## Exercise description
When the string "existsb" is part of a line in the data below, report the whole line.
(Beginning of Source records)
(** The registered entries whose flag lookup is truthy, in registration order:
    what [getEnabledSections] hands to [sort]. *)
Definition enabledEntries (env : Env) (flags : FlagTable)
    (this : SectionRegistryManager) : list SectionRegistryEntry :=
  List.filter (fun entry => truthy (isFeatureEnabled env flags (cfg_id (config entry))))
              (getAllSections this).

(** Every entry is stored under its own [config.id], as [loadSection] stores
    the entries it registers. *)
Definition keyed_by_id (this : SectionRegistryManager) : Prop :=
  forall id entry, In (id, entry) (sections this) -> cfg_id (config entry) = id.

(** The status [getLoadStatus] derives for one identifier. *)
Definition statusOf (this : SectionRegistryManager) (id : SectionId) : LoadStatus :=
  if hasSection this id then loaded
  else if bool_decide (is_Some (loadPromises this !! id)) then loading
  else not_loaded.

(** The dependencies of [entry] that are not registered, in declaration order. *)
Definition missingOf (this : SectionRegistryManager) (entry : SectionRegistryEntry)
  : list string :=
  List.filter (fun dep => negb (hasSection this dep)) (cfg_dependencies (config entry)).

(** One message per enabled entry and missing dependency, in loop order. *)
Definition expectedErrors (env : Env) (flags : FlagTable)
    (this : SectionRegistryManager) : list string :=
  flat_map (fun entry => map (missingDependency (cfg_id (config entry)))
                             (missingOf this entry))
           (getEnabledSections env flags this).

(** ** Sample data and protocol vocabulary *)

(** A development environment that overrides two flags. *)
Definition devEnv : Env :=
  {[ "NODE_ENV" := "development";
     "FEATURE_hero" := "true";
     "FEATURE_PRICING_SECTION" := "yes" ]}.

(** A production environment: no variable is read. *)
Definition prodEnv : Env := {[ "NODE_ENV" := "production" ]}.

(** Three entries for the examples: two of the same [order], one below. *)
Definition sampleEntry (id : string) (order : Z) : SectionRegistryEntry :=
  {| config := {| cfg_id := id; cfg_name := id; cfg_version := "1.0.0";
                  cfg_enabled := true; cfg_dependencies := []; cfg_props := [];
                  cfg_order := order; cfg_component := NullComponent |};
     component := ComponentRef id |}.

Definition sampleRegistry : SectionRegistryManager :=
  register (register (register sectionRegistry
    "pricing" (sampleEntry "pricing" 2))
    "hero" (sampleEntry "hero" 2))
    "features" (sampleEntry "features" 1).

Definition sampleEnv : Env :=
  {[ "NODE_ENV" := "development"; "FEATURE_pricing" := "true";
     "FEATURE_hero" := "true"; "FEATURE_features" := "true" ]}.

Definition heroEntry : SectionRegistryEntry :=
  {| config := heroSectionConfig; component := ComponentRef "HeroSectionWithErrorBoundary" |}.

(** What every reachable run-time state satisfies: the in-flight markers and
    the suspended calls correspond one to one, a suspended call's section is
    loadable and not yet registered, and promises are referred to only once
    they exist. *)
Record consistent (w : World) : Prop := mkConsistent {
  marker_has_call : forall id p,
    loadPromises (manager w) !! id = Some p ->
    exists c, calls w !! c = Some (mkCall id (Awaiting p));
  call_has_marker : forall c id p,
    calls w !! c = Some (mkCall id (Awaiting p)) ->
    loadPromises (manager w) !! id = Some p
    /\ getSection (manager w) id = None
    /\ available id = true
    /\ p < length (promises w);
  awaited_once : forall c1 c2 id1 id2 p,
    calls w !! c1 = Some (mkCall id1 (Awaiting p)) ->
    calls w !! c2 = Some (mkCall id2 (Awaiting p)) -> c1 = c2;
  forwarded_known : forall c id p,
    calls w !! c = Some (mkCall id (Forwarded p)) -> p < length (promises w);
  one_promise_per_fetch : length (promises w) = length (imports w)
}.

(** Two overlapping loads of one loadable section, from a state in which it
    is neither registered nor being loaded, up to the first call's return. *)
Definition overlappingLoads (w : World) (id : SectionId) (r : ImportResult) : list Event :=
  [ Call id; Call id; ImportDone (length (promises w)) r; Resume (length (calls w)) ].

(** One load of a loadable section that is neither registered nor being
    loaded, run to the call's return. *)
Definition singleLoad (w : World) (id : SectionId) (r : ImportResult) : list Event :=
  [ Call id; ImportDone (length (promises w)) r; Resume (length (calls w)) ].

(** The state after two overlapping calls whose import has succeeded, before
    the first call is resumed. *)
Definition joinedLoad : World :=
  match run initial [Call "hero"; Call "hero"; ImportDone 0 (Loaded heroModule)] with
  | Some w => w
  | None => initial
  end.

(** The state after one completed, successful load of the hero section. *)
Definition heroLoaded : World :=
  match run initial (singleLoad initial "hero" (Loaded heroModule)) with
  | Some w => w
  | None => initial
  end.

(** The state after one call whose import has failed, before the call is
    resumed. *)
Definition failedImport : World :=
  match run initial [Call "hero"; ImportDone 0 (Failed (Error "ChunkLoadError"))] with
  | Some w => w
  | None => initial
  end.

(** A schema with one required and one optional property. *)
Definition optionalSchema : SectionConfig :=
  {| cfg_id := "hero"; cfg_name := "Hero Section"; cfg_version := "1.0.0";
     cfg_enabled := true; cfg_dependencies := [];
     cfg_props := [ ("title", "string"); ("className", "string?") ];
     cfg_order := 1; cfg_component := NullComponent |}.

(** Only allow-listed identifiers have been fetched, registered or marked as
    in flight. *)
Definition gated (w : World) : Prop :=
  (forall id, In id (imports w) -> In id AVAILABLE_SECTIONS)
  /\ (forall id entry, In (id, entry) (sections (manager w)) -> In id AVAILABLE_SECTIONS)
  /\ (forall id p, loadPromises (manager w) !! id = Some p -> In id AVAILABLE_SECTIONS).

(** Some [loadSection(id)] call is suspended at its [await]. *)
Definition suspended (w : World) (id : SectionId) : Prop :=
  exists c p, calls w !! c = Some (mkCall id (Awaiting p)).

(** [Array.isArray(propValue) ? 'array' : typeof propValue] *)
Definition actualTypeOf (propValue : Value) : string :=
  if isArray propValue then "array" else typeof propValue.

(** A property of [props] passes the second loop of [validateSectionProps]:
    its name is no own key of the schema, or its tag contains [[]] and the
    value is an array, or its tag has no [[]] and the value's type is the tag
    or the value is [undefined]. *)
Definition conforms (schema : PlainObject string) (propName : string) (propValue : Value)
  : bool :=
  match own schema propName with
  | Some expectedType =>
      if includes expectedType "[]" then isArray propValue
      else String.eqb expectedType (actualTypeOf propValue)
           || String.eqb (actualTypeOf propValue) "undefined"
  | None => true
  end.

(** A property name that is no own key of the schema but is found on it
    through [Object.prototype]. *)
Definition shadowsBuiltin (schema : PlainObject string) (propName : string) : bool :=
  match own schema propName with
  | Some _ => false
  | None => inherited propName
  end.

(** The keys are pairwise different, as the own keys of an object are. *)
Fixpoint distinct (keys : list string) : bool :=
  match keys with
  | [] => true
  | key :: rest => negb (existsb (String.eqb key) rest) && distinct rest
  end.

(** A value as [mergeDeep] can meet it: every object reached through object
    properties has pairwise different keys, none of them [__proto__]. *)
Fixpoint well_formed (v : Value) : bool :=
  match v with
  | VObject fields =>
      distinct (map fst fields)
      && negb (existsb (String.eqb "__proto__") (map fst fields))
      && (fix all (entries : list (string * Value)) : bool :=
            match entries with
            | [] => true
            | (_, x) :: rest => well_formed x && all rest
            end) fields
  | _ => true
  end.

(** The value [mergeDeep] stores for one key: the recursive merge when both
    sides are non-array objects, the source's value otherwise. *)
Definition mergeValue (sourceValue targetValue : Value) : Value :=
  match sourceValue, targetValue with
  | VObject _, VObject targetFields => VObject (mergeInto targetFields sourceValue)
  | _, _ => sourceValue
  end.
(End of Source records)
## Completed exercise
  | key :: rest => negb (existsb (String.eqb key) rest) && distinct rest
      && negb (existsb (String.eqb "__proto__") (map fst fields))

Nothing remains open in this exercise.